November 2008 Archives

November 14, 2008

The Federal Mortgage Modification Morass

Yesterday a client asked me whether he should start defaulting on his mortgage payment. He got word from his lender that his payments might be substantially reduced in the future, but only if he was at least three months behind when he applied for the modification program. More than anything, the idea that you have to miss payments to get help with your mortgage defines the trouble we are in.

On November 11, Secretary of the Treasury Henry Paulson announced just such a plan for mortgages owned by federal housing agencies Freddie Mac and Fannie Mae. Unfortunately, these entities own only a small percentage of the outstanding sub-prime mortgages -- the type that give rise to most of the foreclosures. According to Sheila Bair, head of the Federal Deposit Insurance Corporation (the regulator of most of the nation's banks), this policy only addresses the tip of the foreclosure iceberg. The FDIC is pushing its own program that may prove to be the centerpiece of the Obama plan.
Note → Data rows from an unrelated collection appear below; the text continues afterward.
(* ===== verification/DevState.v ===== *)
(** * The state of a device (src/src/server/device.cpp, multiattribute.cpp)

  [DeviceImpl::dev_state] computes the state of a device: a device that is ON, or in
  ALARM, reads its attributes with alarms, checks them, and is in ALARM when one of its
  attributes has the quality ALARM or WARNING, or when its user said so.  The code of
  the user that reads an attribute is the parameter [read_attr]; [now] is the date of
  the system clock. *)
From S2P Require Import Prelude StateExn CppString PollRing AttrHistory Number Attribute.
Local Open Scope string_scope.
Local Open Scope list_scope.
Local Open Scope Z_scope.

Inductive DevState :=
  | ON | OFF | CLOSE | OPEN | INSERT | EXTRACT | MOVING | STANDBY | FAULT | INIT | RUNNING | ALARM | DISABLE | UNKNOWN.
#[export] Instance DevState_eq : EqDecision DevState.
Proof. solve_decision. Defined.

Record DevSt := mkDev {
  device_state : DevState;
  device_prev_state : DevState;
  alarm_state_user : Z;
  alarm_state_kernel : Z;
  attr_list : list Attribute;
  alarm_attr_list : list nat;
  dev_run_att_conf_loop : bool;
  force_alarm_state : bool;
  att_wrong_db_conf : list string;
  att_mem_failed : list string;
  fwd_att_wrong_conf : list string;
  state_from_read : bool;
  alrmd_not_read : list nat;
  polled_attr : list string;
  non_auto_polled_attr : list string;
}.
Implicit Types s : DevSt.
Definition set_attrs l s := mkDev (device_state s) (device_prev_state s) (alarm_state_user s) (alarm_state_kernel s) l (alarm_attr_list s) (dev_run_att_conf_loop s) (force_alarm_state s) (att_wrong_db_conf s) (att_mem_failed s) (fwd_att_wrong_conf s) (state_from_read s) (alrmd_not_read s) (polled_attr s) (non_auto_polled_attr s).
Definition set_states st prev user kernel s := mkDev st prev user kernel (attr_list s) (alarm_attr_list s) (dev_run_att_conf_loop s) (force_alarm_state s) (att_wrong_db_conf s) (att_mem_failed s) (fwd_att_wrong_conf s) (state_from_read s) (alrmd_not_read s) (polled_attr s) (non_auto_polled_attr s).
Definition set_wrong run force wrong mem s := mkDev (device_state s) (device_prev_state s) (alarm_state_user s) (alarm_state_kernel s) (attr_list s) (alarm_attr_list s) run force wrong mem (fwd_att_wrong_conf s) (state_from_read s) (alrmd_not_read s) (polled_attr s) (non_auto_polled_attr s).
Definition set_not_read l s := mkDev (device_state s) (device_prev_state s) (alarm_state_user s) (alarm_state_kernel s) (attr_list s) (alarm_attr_list s) (dev_run_att_conf_loop s) (force_alarm_state s) (att_wrong_db_conf s) (att_mem_failed s) (fwd_att_wrong_conf s) (state_from_read s) l (polled_attr s) (non_auto_polled_attr s).

(** [set_state], called by the code of the user. *)
Definition set_state (st : DevState) (now : Z) s : DevSt :=
  set_states st (device_state s) (if bool_decide (st = ALARM) then now else 0) (alarm_state_kernel s) s.
Definition to_state (st : DevState) s : DevSt := set_states st (device_prev_state s) (alarm_state_user s) (alarm_state_kernel s) s.
Definition kernel_alarm (now : Z) s : DevSt := set_states ALARM (device_prev_state s) (alarm_state_user s) now s.

(** ** The attributes of the device *)

(** [get_attr_by_ind], and a method of an attribute. *)
Definition on_attr {A} (i : nat) (m : SM Attribute A) : SM DevSt A := λ s,
  match attr_list s !! i with
  | Some a => match m a with Some (a, r) => Some (set_attrs (<[i := a]> (attr_list s)) s, r) | None => None end
  | None => None
  end.

(** [Attribute::is_polled]: by the list of the names and periods, then by the period of
    the attribute unless its name is among those not polled automatically. *)
Fixpoint in_polled (nm : string) (l : list string) : outcome (option bool) :=
  match l with
  | [] => Ok None
  | x :: l =>
      if bool_decide (nm = tolower x)
      then match l with upd :: _ => Ok (Some (negb (bool_decide (upd = "0")))) | [] => Undef end
      else match l with _ :: l => in_polled nm l | [] => Ok None end
  end.
Definition is_polled (polled non_auto : list string) (a : Attribute) : outcome bool :=
  found ← in_polled (tolower (name (info a))) polled;
  Ok (match found with
      | Some b => b
      | None => (0 <? poll_period (info a)) && negb (bool_decide (tolower (name (info a)) ∈ tolower <$> non_auto))
      end).
Definition attr_polled (i : nat) : SM DevSt bool :=
  s ← get;
  a ← lift (deref (attr_list s !! i));
  lift (is_polled (polled_attr s) (non_auto_polled_attr s) a).

(** [MultiAttribute::check_alarm]; [now_ns] is the date in nanoseconds. *)
Definition check_one_alarm (now_ns : Z) (i : nat) : SM DevSt bool :=
  s ← get;
  a ← lift (deref (attr_list s !! i));
  let qua := quality a in
  tmp_ret ← (if negb (bool_decide (qua = ATTR_INVALID))
             then polled ← attr_polled i; if negb polled then on_attr i (check_alarm now_ns) else mret false
             else mret false : SM DevSt bool);
  mret (bool_decide (qua = ATTR_ALARM) || tmp_ret).
Fixpoint check_alarms (now_ns : Z) (l : list nat) : SM DevSt bool :=
  match l with
  | [] => mret false
  | i :: l => x ← check_one_alarm now_ns i; y ← check_alarms now_ns l; mret (x || y)
  end.

Definition alarmed (q : AttrQuality) : bool := bool_decide (q = ATTR_ALARM) || bool_decide (q = ATTR_WARNING).
Definition is_att_quality_alarmed s : bool := existsb (λ a, alarmed (quality a)) (attr_list s).

(** [DeviceImpl::att_conf_loop]. *)
Definition wrong_conf_names (l : list Attribute) : list string :=
  (λ a, name (info a)) <$> filter (λ a, check_startup_exceptions a = true) l.
Definition mem_failed_names (l : list Attribute) : list string :=
  (λ a, name (info a)) <$> filter (λ a, check_startup_exceptions a = false ∧ att_mem_exception a = true) l.
Definition att_conf_loop s : DevSt :=
  let wrong := wrong_conf_names (attr_list s) in
  let mem := mem_failed_names (attr_list s) in
  let force := existsb (λ a, check_startup_exceptions a || att_mem_exception a) (attr_list s) in
  set_wrong false (force || negb (bool_decide (fwd_att_wrong_conf s = []))) wrong mem s.

(** [Device_3Impl::alarmed_not_read]: the attributes with alarms that the current request
    has not read. *)
Definition alarmed_not_read (wanted_attr : list nat) s : DevSt :=
  set_not_read (filter (λ i, i ∉ wanted_attr) (alarm_attr_list s)) s.

(** ** [dev_state] *)

Section DevState.
(** The version of the interface of the device, and the code of the user: whether an
    attribute may be read in the current state, the reading of the hardware and of
    an attribute. *)
Context (vers : Z) (is_allowed : nat → outcome bool) (read_attr_hardware : list nat → outcome unit) (read_attr : nat → SM Attribute unit).

(** The attributes of a list that are not polled. *)
Fixpoint not_polled (l : list nat) : SM DevSt (list nat) :=
  match l with
  | [] => mret []
  | i :: l => polled ← attr_polled i; l ← not_polled l; mret (if (polled : bool) then l else i :: l)
  end.

(** The error handler of the reading of an attribute. *)
Definition read_failed : SM Attribute unit :=
  a ← get;
  when_ (negb (value_is_set a)) (modify (set_quality ATTR_INVALID));;
  when_ (negb (date a))
    (modify (λ a, if bool_decide (quality a = ATTR_INVALID) then a else delete_seq a);; modify (wanted_date true)).

(** The reading of one attribute; [false] when it is not allowed. *)
Definition try_read (i : nat) : SM Attribute unit :=
  modify (wanted_date false);;
  modify reset_value;;
  if vers <? 3 then read_attr i
  else
    b ← lift (is_allowed i);
    if negb b then modify (wanted_date true)
    else
      read_attr i;;
      a ← get;
      when_ (negb (bool_decide (quality a = ATTR_INVALID)) && negb (value_is_set a))
        (throw "API_AttrValueNotSet" ("Read value for attribute " +:+ name (info a) +:+ " has not been updatedHint: Did the server follow Tango V5 attribute reading framework ?") "DeviceImpl::dev_state").
Definition read_one (i : nat) : SM Attribute unit := λ a,
  match try_read i a with
  | Some (a, inl (DevFailed _)) => read_failed a
  | r => r
  end.
Fixpoint for_attrs (m : nat → SM Attribute unit) (l : list nat) : SM DevSt unit :=
  match l with [] => mret tt | i :: l => on_attr i (m i);; for_attrs m l end.

(** The end: the value read for the state is not kept. *)
Definition free_value : SM Attribute unit :=
  a ← get;
  when_ (negb (date a))
    (modify (λ a, if bool_decide (quality a = ATTR_INVALID) then a else delete_seq a);; modify (wanted_date true)).

(** A state raised by the library, and not by the user, goes back to ON. *)
Definition back_to_on s : DevSt := if alarm_state_user s <? alarm_state_kernel s then to_state ON s else s.

Definition wanted_attrs : SM DevSt (list nat) :=
  s ← get;
  if 3 <=? vers then not_polled (if state_from_read s then alrmd_not_read s else alarm_attr_list s)
  else mret (alarm_attr_list s).

(** The reading and the check of the attributes with alarms; whether there is one. *)
Definition check_attrs (now now_ns : Z) (wanted : list nat) : SM DevSt bool :=
  s ← get;
  when_ (negb (state_from_read s)) (lift (read_attr_hardware wanted));;
  for_attrs read_one wanted;;
  s ← get;
  set_alrm ← check_alarms now_ns (alarm_attr_list s);
  modify (λ s, if (set_alrm : bool) then if bool_decide (device_state s = ALARM) then s else kernel_alarm now s else back_to_on s);;
  for_attrs (λ _, free_value) wanted;;
  mret set_alrm.

Definition dev_state (now now_ns : Z) : SM DevSt DevState :=
  s ← get;
  when_ (dev_run_att_conf_loop s) (modify att_conf_loop);;
  s ← get;
  if negb (bool_decide (device_state s = FAULT)) && force_alarm_state s then mret ALARM
  else
    when_ (bool_decide (device_state s = ON) || bool_decide (device_state s = ALARM))
      (wanted ← wanted_attrs;
       set_alrm ← (if negb (bool_decide (wanted = [])) then check_attrs now now_ns wanted
                   else modify back_to_on;; mret false : SM DevSt bool);
       s ← get;
       when_ (negb set_alrm && negb (bool_decide (device_state s = ALARM)))
         (modify (λ s, if is_att_quality_alarmed s
                       then if bool_decide (device_state s = ALARM) then s else kernel_alarm now s
                       else to_state ON s)));;
    s ← get; mret (device_state s).
End DevState.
According to the Treasury announcement, your Freddie or Fannie mortgage payments will be reduced to 38% of your pre-tax income by lowering your interest rate and extending the term of your mortgage. Oddly, this 38% figure is nearly 10% higher than the standard ratio previously used by lenders to determine affordability. In other words, your modified Fannie or Freddie mortgage will be technically unaffordable by a large margin. Huh!
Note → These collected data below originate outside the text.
Lemma check_values_ok W pre suf fuel s :
  (length suf < fuel)%nat → NoDup (idxs suf) → Forall known suf → attrs_are s suf W →
  Forall (λ a, well_formed (W a) (av_value (V a))) suf → pre ≠ [] ∨ not_first_refused W suf →
  wp (check_vals fuel (length pre) (pre ++ suf)) s (λ s' r, ∃ errs,
    r = inr (pre ++ filter (λ a, passes W a = true) suf, errs) ∧
    ne_index <$> errs = idx_in_names <$> filter (λ a, passes W a = false) suf ∧
    attrs_are s' (filter (λ a, passes W a = true) suf) (with_value W) ∧
    attrs_are s' (filter (λ a, passes W a = false) suf) W ∧ frame (idxs suf) s s' ∧ calls s' = calls s).
Proof.
  revert pre suf s. induction fuel as [|fuel IH]; intros pre suf s Hf Hn Hk Ha Hw Hp; [lia|].
  unfold check_vals in *. cbn [check_values]. destruct suf as [|a suf].
  { rewrite app_nil_r, (proj2 (lookup_ge_None pre (length pre))) by done. exists []. rewrite filter_nil, app_nil_r.
    by split_and!; try done; intros b Hb%elem_of_nil. }
  rewrite list_lookup_middle by done. apply NoDup_cons in Hn as [Hi Hn]. apply Forall_cons in Hk as [Hv Hk].
  apply Forall_cons in Hw as [Hwa Hw]. assert (w_attrs s !! idx_in_multi_attr a = Some (W a)) as Haa by (apply Ha; by left).
  pose proof (check_value_run W a s Hv Haa Hwa) as H. cbn [length] in Hf.
  assert (∀ s1, frame [idx_in_multi_attr a] s s1 → attrs_are s1 suf W) as Hrest.
  { intros s1 H1. eapply attrs_frame; [|exact H1|]; [intros b Hb; apply Ha; by right|].
    intros b Hb. rewrite list_elem_of_singleton. by eapply idxs_notin. }
  apply wp_bind. destruct (passes W a) eqn:E.
  - unfold wp at 1. rewrite H. cbv beta iota. set (s1 := set_w_attrs _ s).
    pose proof (frame_insert (idx_in_multi_attr a) (with_value W a) s) as Hf1.
    replace (pre ++ a :: suf) with ((pre ++ [a]) ++ suf) by (by rewrite <-app_assoc).
    replace (S (length pre)) with (length (pre ++ [a])) by (rewrite length_app; simpl; lia).
    eapply wp_mono; [apply IH; [lia|done|done|by apply Hrest|done|left; by destruct pre]|].
    intros s' r (errs & -> & H1 & H2 & H3 & H4 & H5). exists errs. rewrite !filter_cons, E.
    rewrite decide_True, decide_False by done. split_and!; try done.
    + by rewrite <-app_assoc.
    + intros b [->|Hb]%elem_of_cons; [|by apply H2]. rewrite (proj1 H4) by done. by eapply attr_insert.
    + eapply frame_trans; [eapply frame_weaken; [|exact Hf1]|eapply frame_weaken; [|exact H4]]; unfold idxs; set_solver +.
  - destruct H as [e He]. unfold wp at 1. rewrite He. cbv beta iota.
    apply wp_bind. unfold the_value. rewrite Hv. apply wp_lift; [done| |done]. intros _ [= <-].
    replace (delete (length pre) (pre ++ a :: suf)) with (pre ++ suf) by (by rewrite delete_middle).
    assert ((length (pre ++ suf) <=? length pre)%nat || (length pre =? 0)%nat = true ↔ suf = []) as Hstop.
    { rewrite orb_true_iff, Nat.leb_le, Nat.eqb_eq, length_app. destruct suf as [|b suf]; simpl; [split; [done|lia]|].
      split; [|done]. intros [?|Hz]; [lia|]. destruct Hp as [Hp|Hp]; [by destruct pre|]. simpl in Hp. congruence. }
    rewrite !filter_cons, E, decide_False, decide_True by done.
    destruct (_ || _) eqn:Es.
    + assert (suf = []) as -> by (by apply Hstop). eexists. split; [done|]. split_and!; try done.
      * by intros b Hb%elem_of_nil.
    + apply wp_bind. eapply wp_mono; [apply IH; [lia|done|done|by apply Hrest|done|]|].
      * left. intros ->. simpl in Es. by rewrite orb_true_r in Es.
      * intros s' r (errs & -> & H1 & H2 & H3 & H4 & H5). cbv beta iota. eexists. split; [done|]. split_and!; try done.
        -- by rewrite !fmap_cons, H1.
        -- intros b [->|Hb]%elem_of_cons; [|by apply H3]. by rewrite (proj1 H4).
        -- eapply frame_weaken; [|exact H4]. unfold idxs. set_solver +.
Qed.
End Check.

(** ** The writing *)

Definition prepared w : WAttribute := set_user_set_write_value false (reset_read_value w).
Definition after_write w : WAttribute := if mem_write_failed w then clear_mem_exception w else w.
(** A scalar goes back to its old set value, unless it is made of bytes. *)
Definition undone w : WAttribute :=
  if bool_decide (data_format (info (base w)) = SCALAR) then set_vals (w_dim w) (old_val w) (old_val w) (write_value_ptr w) w else w.
Definition plain w : Prop :=
  data_format (info (base w)) = SCALAR → data_type (info (base w)) ≠ DEV_UCHAR ∧ data_type (info (base w)) ≠ DEV_ENCODED.

Lemma undo_run i w s :
  w_attrs s !! i = Some w → plain w → undo i s = Some (set_w_attrs (<[i := undone w]> (w_attrs s)) s, inr tt).
Proof.
  intros Hw Hp. unfold undo. rewrite (run_bind _ _ s s s eq_refl), (run_bind _ _ s s w) by (by rewrite Hw).
  unfold undone. case_bool_decide as Hs; cbn [when_].
  - destruct (Hp Hs) as [H1 H2]. apply (on_w_run _ _ _ w); [done|]. unfold rollback. rewrite (run_bind _ _ w w w eq_refl).
    by rewrite !bool_decide_eq_false_2.
  - by rewrite set_w_same.
Qed.
Lemma undo_ok i w s (Q : WDev → exn + unit → Prop) :
  w_attrs s !! i = Some w → plain w → Q (set_w_attrs (<[i := undone w]> (w_attrs s)) s) (inr tt) → wp (undo i) s Q.
Proof. intros H1 H2 HQ. unfold wp. by rewrite (undo_run i w s). Qed.

Section Writing.
Context (is_allowed : nat → outcome bool) (write : nat → WAttribute → option (WAttribute * user_result)).

(** The user that writes the element [a] ends with [R a], and leaves the attribute; what it
    throws is of the library, also when it is asked whether the writing is allowed. *)
Context (R : AttIdx → user_result).
Definition user_writes (a : AttIdx) w : Prop :=
  write (idx_in_multi_attr a) (prepared w) = Some (prepared w, R a) ∧
  match R a with MultiFailed [] | Other _ => False | _ => True end ∧
  match is_allowed (idx_in_multi_attr a) with Ok _ | Exc (DevFailed _) => True | _ => False end.
Definition allows (i : nat) : bool := match is_allowed i with Ok true => true | _ => false end.
Definition writes (a : AttIdx) : bool := allows (idx_in_multi_attr a) && match R a with Done => true | _ => false end.
Definition write_call (W : AttIdx → WAttribute) (a : AttIdx) : DevCall :=
  WriteCall (idx_in_multi_attr a) (write_val (W a)) (write_value_ptr (W a)).

Lemma write_one_ok a w s :
  w_attrs s !! idx_in_multi_attr a = Some w → plain w → user_writes a w →
  wp (write_one is_allowed write (idx_in_multi_attr a)) s (λ s' r, ∃ o, r = inr o ∧
    (if writes a then o = None ∧ w_attrs s' !! idx_in_multi_attr a = Some (after_write (prepared w))
     else is_Some o ∧ w_attrs s' !! idx_in_multi_attr a = Some (undone (prepared w))) ∧
    frame [idx_in_multi_attr a] s s' ∧
    calls s' = calls s ++ (if allows (idx_in_multi_attr a) then [write_call (λ _, w) a] else [])).
Proof.
  intros Hw Hp (Hu & Hr & Hal). unfold write_one, writes, allows. set (i := idx_in_multi_attr a) in *.
  wp_step. eapply on_w_ok; [done|done|]. cbv beta iota.
  set (s1 := set_w_attrs _ s). assert (w_attrs s1 !! i = Some (prepared w)) as H1 by (by eapply attr_insert).
  assert (frame [i] s s1) as F1 by apply frame_insert.
  assert (∀ s2, w_attrs s2 = w_attrs s1 → w_state s2 = w_state s1 → ∀ o (l : DevErrorList), calls s2 = calls s ++ o → 
    wp (undo i;; mret (Some l)) s2 (λ s' r, ∃ o', r = inr o' ∧
      (is_Some o' ∧ w_attrs s' !! i = Some (undone (prepared w))) ∧ frame [i] s s' ∧ calls s' = calls s ++ o)) as Hundo.
  { intros s2 E2 E3 o l Hc. wp_step. apply (undo_ok i (prepared w)); [by rewrite E2|done|]. cbv beta iota. wp_step.
    eexists. split; [done|]. split; [split; [done|]|]; [by apply (attr_insert _ _ (prepared w)); rewrite E2|].
    split; [|done]. eapply frame_trans; [exact F1|]. eapply frame_trans; [|apply frame_insert]. split; [by rewrite E2|done]. }
  do 3 wp_step. rewrite H1. apply wp_lift; [done| |done]. intros _ [= <-]. destruct (is_allowed i) as [[]|[l|]|]; cbn [andb]; try done.
  2,3: apply Hundo; [done..|]; by rewrite app_nil_r.
  do 2 wp_step. rewrite Hu. wp_step. wp_step. cbv beta. rewrite list_insert_id by done.
  set (s2 := set_w_attrs _ _). assert (w_attrs s2 = w_attrs s1) as E2 by done. assert (w_state s2 = w_state s1) as E3 by done.
  assert (calls s2 = calls s ++ [write_call (λ _, w) a]) as E4 by done. clearbody s2.
  destruct (R a) as [|l|l|]; [|by apply Hundo| |done].
  - wp_step. unfold after_write. apply wp_when; intros Hm; cbv beta iota.
    + wp_step. eapply on_w_ok; [by rewrite E2|done|]. cbv beta iota. wp_step. wp_step. eexists. split; [done|]. rewrite Hm.
      split; [split; [done|]|]; [by apply (attr_insert _ _ (prepared w)); rewrite E2|]. split; [|done].
      eapply frame_trans; [exact F1|]. split; [|done]. intros j Hj. simpl. rewrite list_lookup_insert_ne by set_solver. by rewrite E2.
    + wp_step. eexists. split; [done|]. rewrite Hm. split; [split; [done|]|]; [by rewrite E2|]. split; [|done].
      eapply frame_trans; [exact F1|]. split; [by rewrite E2|done].
  - destruct l as [|e l]; [done|].
    exact (Hundo s2 E2 E3 _ (snd e) E4).
Qed.

Context (values : list AttrValue) (V : AttIdx → AttrValue).

Definition calls_for (W : AttIdx → WAttribute) (l : list AttIdx) : list DevCall :=
  write_call W <$> filter (λ a, allows (idx_in_multi_attr a) = true) l.

Lemma attrs_rest W (a : AttIdx) l s s1 :
  attrs_are s (a :: l) W → idx_in_multi_attr a ∉ idxs l → frame [idx_in_multi_attr a] s s1 → attrs_are s1 l W.
Proof.
  intros Ha Hi H1. eapply attrs_frame; [|exact H1|]; [intros b Hb; apply Ha; by right|].
  intros b Hb. rewrite list_elem_of_singleton. by eapply idxs_notin.
Qed.
Lemma frame_cons (a : AttIdx) l s1 s2 s3 :
  frame [idx_in_multi_attr a] s1 s2 → frame (idxs l) s2 s3 → frame (idxs (a :: l)) s1 s3.
Proof.
  intros H1 H2. eapply frame_trans; [eapply frame_weaken; [|exact H1]|eapply frame_weaken; [|exact H2]]; unfold idxs; set_solver +.
Qed.
Lemma attrs_cons f (a : AttIdx) l l' s s' :
  w_attrs s !! idx_in_multi_attr a = Some (f a) → idx_in_multi_attr a ∉ idxs l → frame (idxs l) s s' →
  attrs_are s' l' f → attrs_are s' (a :: l') f.
Proof. intros Ha Hi [Hf _] Hl b [->|Hb]%elem_of_cons; [|by apply Hl]. by rewrite Hf. Qed.

Lemma write_each_ok W l s :
  NoDup (idxs l) → Forall (known values V) l → attrs_are s l W → Forall (λ a, plain (W a) ∧ user_writes a (W a)) l →
  wp (write_each is_allowed write values l) s (λ s' r, ∃ errs,
    r = inr (filter (λ a, writes a = true) l, errs) ∧
    ne_index <$> errs = idx_in_names <$> filter (λ a, writes a = false) l ∧
    attrs_are s' (filter (λ a, writes a = true) l) (λ a, after_write (prepared (W a))) ∧
    attrs_are s' (filter (λ a, writes a = false) l) (λ a, undone (prepared (W a))) ∧
    frame (idxs l) s s' ∧ calls s' = calls s ++ calls_for W l).
Proof.
  revert s. induction l as [|a l IH]; intros s Hn Hk Ha Hp.
  { exists []. unfold calls_for. rewrite !filter_nil. simpl. rewrite app_nil_r. by split_and!; try done; intros b Hb%elem_of_nil. }
  apply NoDup_cons in Hn as [Hi Hn]. apply Forall_cons in Hk as [Hv Hk]. apply Forall_cons in Hp as [[Hpa Hua] Hp].
  cbn [write_each]. wp_step. eapply wp_mono; [apply (write_one_ok a (W a)); [apply Ha; by left|done|done]|].
  intros s1 r (o & -> & Ho & F1 & C1). cbv beta iota. wp_step. unfold the_value. rewrite Hv.
  apply wp_lift; [done| |done]. intros _ [= <-]. wp_step.
  eapply wp_mono; [apply IH; [done|done|by eapply attrs_rest|done]|].
  intros s2 r (errs & -> & H1 & H2 & H3 & F2 & C2). cbv beta iota. rewrite !filter_cons. unfold calls_for. rewrite filter_cons.
  assert (calls s2 = calls s ++ (write_call W <$> if decide (allows (idx_in_multi_attr a) = true)
    then a :: filter (λ a, allows (idx_in_multi_attr a) = true) l else filter (λ a, allows (idx_in_multi_attr a) = true) l)) as C.
  { rewrite C2, C1, <-app_assoc. f_equal. unfold calls_for. by destruct (allows _). }
  destruct (writes a) eqn:E.
  - destruct Ho as [-> Ho]. exists errs. rewrite decide_True, decide_False by done. split_and!; try done.
    + eapply (attrs_cons _ a l _ s1); [exact Ho|exact Hi|exact F2|exact H2].
    + by eapply frame_cons.
  - destruct Ho as [[e ->] Ho]. eexists. rewrite decide_False, decide_True by done. split; [done|]. split_and!; try done.
    + by rewrite !fmap_cons, H1.
    + eapply (attrs_cons _ a l _ s1); [exact Ho|exact Hi|exact F2|exact H3].
    + by eapply frame_cons.
Qed.
End Writing.

(** ** The hardware *)

Section Hardware.
Context (vers : Z) (write_attr_hardware : list nat → user_result).

Definition hw_fails (l : list AttIdx) : bool :=
  (4 <=? vers) && match write_attr_hardware (idxs l) with Failed _ => true | _ => false end.
Definition hw_answers (l : list AttIdx) : Prop :=
  match write_attr_hardware (idxs l) with Done | Failed _ => True | _ => False end.
Definition hw_call (l : list AttIdx) : list DevCall := if 4 <=? vers then [HardwareCall (idxs l)] else [].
In tandem with this new Fannie and Freddie mortgage program, the federal government continues to offer (under the HOPE for Homeowners Act) 30-year fixed rate FHA-insured mortgages for homeowners at risk of foreclosure. While you don't have to be behind on your payments to participate in this program, it does require your mortgage owner to voluntarily cash out the current loan at something short of your home's current appraised market value (just how short will likely range between 3% and 10%, due to amendments included in the bailout bill). So far, very few lenders have stepped up to the plate. And homeowners aren't all that thrilled either since they would have to share at least 50% of any future equity they develop with the federal government.

It's important to keep in mind that federal foreclosure mitigation policies are being fashioned by a few individuals who likely will not be around on January 20, 2009. Also, the Democrats' majorities in the House and Senate will be enhanced. As the economy continues to deteriorate and a new government takes hold, radical -- and unpredictable -- changes in the federal government's approach to the foreclosure epidemic are virtually guaranteed.

If you want to know about what modification opportunities are available for your mortgage right now, whether under the federal programs or under other programs operated by private mortgage owners, you'll need to find out who's calling the shots and what type of plan they offer. Consider using a free HUD-certified housing counselor to help you get this information. You can find a counselor in your area by calling 1-888-995-HOPE.

To learn more about modification programs and opportunities, see Nolo's article Mortgage Modification and Refinancing Under the Homeowner Affordability and Stability Plan.

November 6, 2008

New Developments on the Foreclosure Modification Front


While the federal government mulls its approach to reducing foreclosures, California's governor is moving forward with new legislation designed to encourage lenders to aggressively modify mortgages, according to Carolyn Said, staff business reporter for the San Francisco Chronicle. The new law would apply to owner-occupied homes and would, in effect, mandate an additional 90-day delay to an already lengthy foreclosure process -- unless the lender seeking the foreclosure has an "aggressive modification policy" in place.

Among other things, such a policy apparently would require modifications downward so that the borrower would not have to pay more than 38% of his or her income, and would offer options such as extending the loan period to 40 years and deferring some of the principal balance until the home is sold or refinanced. The basic idea here is that increasing the foreclosure process by 90 days would be so financially detrimental to foreclosing lenders that they would choose the modification route.

Other states are taking similar actions. For example, both New York and Massachusetts have recently enacted laws requiring 90 days advance notice before foreclosure proceedings can be commenced. As with the proposed California legislation, these 90-day advance periods make foreclosure more expensive (because the lenders typically receive no payments during these periods) and may encourage them to also adopt "aggressive" modification polices.

There is no question that the modification landscape is shifting radically under new state laws, but the big changes are yet to come. Under the federal bailout bill, the Treasury Department and government housing agencies must have plans in place by December 2 designed to keep people in their homes. These agencies will undoubtedly be conferring with the Obama transition team on these plans, and the plans that emerge can be expected to have the Obama stamp of approval.